Last week, I took the Star to task for its article about Pima County districts’ AzMERIT scores in the post, To Understand Pima County Test Scores, Follow the [Parents’] Money. (The post had more likes, shares and comments than most of my recent pieces, and a number of letters in the Star voiced similar criticisms, meaning the Star article bothered a lot of people.) Comparing Tucson Unified’s test scores with districts whose students come from more affluent homes where parents have more formal education makes little sense, I wrote. In Arizona, around the country and around the world, children from higher income families score higher on standardized tests than children from lower income families regardless of the quality of schools they attend.

I’ve written often that if you want to create a reasonable analysis of Tucson Unified’s AzMERIT scores, you have to compare them to scores in districts with similar demographics. Well, I’ve decided to put my keyboard where my mouth is. I’m beginning a rough study to see how test scores in Tucson Unified schools compare with scores of similar schools in similar districts. Why am I telling you what I’m planning to do even though I’ve only just finished the thinking process and haven’t begun the research? To keep myself honest, for one. If I put my approach in writing, I’ll be forced to stick to it and report the results as honestly as possible (which I’d try to do anyway, but it’s always tempting to fudge a bit). And to let readers know what my approach is before I write about my findings so you’re less likely to think I began with my conclusions and worked back to the data that “proved” what I already decided.
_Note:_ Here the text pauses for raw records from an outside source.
Lemma keeps_persist now u a i body row :
  keeps t c a → t_task_id row ≠ t → keeps t c (persist_submitted now u a i body row).1.
Proof.
  intros Hk Hne. unfold persist_submitted. destruct (_ ≫= _); [|by apply keeps_upsert].
  unfold persist_inline_config. repeat case_match; try (by apply keeps_upsert).
  eapply keeps_same; [apply persist_tasks|]. by apply keeps_upsert.
Qed.

Lemma keeps_begin now u a i inst version headers bytes a' step :
  app_inv a → keeps t c a → tasks (app_store a) !! uuid_text u = None →
  send_begin now u a i inst version headers bytes = (a', step) →
  keeps t c a' ∧ ∀ d, step = SendDispatch d → t_task_id (d_row d) ≠ t.
Proof using c_finished.
  intros Ha Hk Hu. unfold send_begin. destruct (parse_body _ _) as [body|]; [|intros; by simplify_eq].
  destruct (negb _); [intros; by simplify_eq|].
  destruct (hitl_response_payload body) as [response|].
  { pose proof (keeps_hitl now a i body response Hk) as Hh.
    destruct (handle_hitl_response _ _ _ _ _). intros; by simplify_eq. }
  destruct (ai_registry a Ha) as (kind & host & Hr).
  destruct (registry_pre_request _ _ _ _) as [cc outcome] eqn:Hp.
  assert (app_store (a <| app_idem := cc |>) = app_store a) as Hc.
  { rewrite Hr in Hp. pose proof (f_equal (λ x, cache_store x.1) Hp) as Hs. cbv beta in Hs.
    by rewrite pre_request_store in Hs. }
  assert (keeps t c (a <| app_idem := cc |>)) as Hk'.
  { eapply keeps_same; [|exact Hk]. by rewrite Hc. }
  destruct outcome; try (intros; by simplify_eq).
  destruct (submitted_row _ _ _ _ _ _ _) as [[row|]|] eqn:Hx; try (intros; by simplify_eq).
  apply submitted_other in Hx; [|done|by rewrite Hc].
  pose proof (keeps_persist now u _ i body row Hk' Hx) as Hs.
  destruct (persist_submitted _ _ _ _ _ _) as [a2 [|]]; intros; simplify_eq; (split; [done|naive_solver]).
Qed.

Lemma keeps_finish now a d outcome :
  keeps t c a → t_task_id (d_row d) ≠ t → keeps t c (send_finish now a d outcome).1.
Proof.
  intros Hk Hne. unfold send_finish. destruct (outcome_row _ _ _ _) as [[a1 row]|] eqn:Ho; [|done].
  cbn [fst]. assert (keeps t c a1) as Hk1.
  { destruct outcome; cbn [outcome_row] in Ho; unfold accepted_row, failed_row in Ho; cbv zeta in Ho;
      repeat case_match; simplify_eq/=; try done;
      destruct (latest_event _ _); simplify_eq/=; by apply keeps_upsert. }
  eapply keeps_same; [|exact Hk1]. by rewrite try_send_store, record_response_tasks.
Qed.
(* ===== verification/AdminApi.v ===== *)
(** * The keyed mutations and the storage routes of the admin API

    Models management/src/http/idempotency.rs (the in-memory store of keyed
    requests), the middleware [enforce_idempotency] and the storage handlers of
    management/src/http/admin_v2.rs, and how they sit behind the operator
    authentication of [OperatorAuth].

    The middleware is split at the call of the handler: [enforce_begin] decides
    whether the handler runs, [enforce_finish] records what it answered; other
    requests may run in between, and a request that is dropped never finishes.
    [complete_admin] and [abandon_admin] look the entry up and then write it;
    here that is one step.
    [Instant::now()] is an argument.  The file system is the class
    [FileSystem]; the JSON extractor of [axum], percent decoding, base64,
    MIME types and serde's text of a response are the class [AdminText]. *)

From Stdlib Require Import Ascii.
From S2P Require Import Prelude Text Http Json CelldAuth OperatorAuth.

Local Open Scope string_scope.
Local Open Scope list_scope.
Local Open Scope Z_scope.

(** ** The store of keyed requests *)

Definition MAX_KEY_LENGTH : Z := 255.
(** 24 hours, in nanoseconds. *)
Definition CACHE_TTL : Z := 24 * 60 * 60 * 1000000000.

Record CachedResponse : Type := {
  cr_status : Z;
  cr_body : string;
  cr_created_at : Z;
}.

Record AdminCachedResponse : Type := {
  ac_status : Z;
  ac_headers : HeaderMap;
  ac_body : string;
  ac_fingerprint : string;
  ac_created_at : Z;
}.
On my computer, I have two databases from the AZ Department of Education. One lists the total number of students in every district school in the state along with the percentage of students on free or reduced lunch. The other breaks down the 2017 AzMERIT scores of every school in detail, by gender, ethnicity, English Language proficiency and grade level. Looking at the two data sets, I can compare how schools with similar student bodies scored on the state tests, and I can compare the scores of subgroups in the schools.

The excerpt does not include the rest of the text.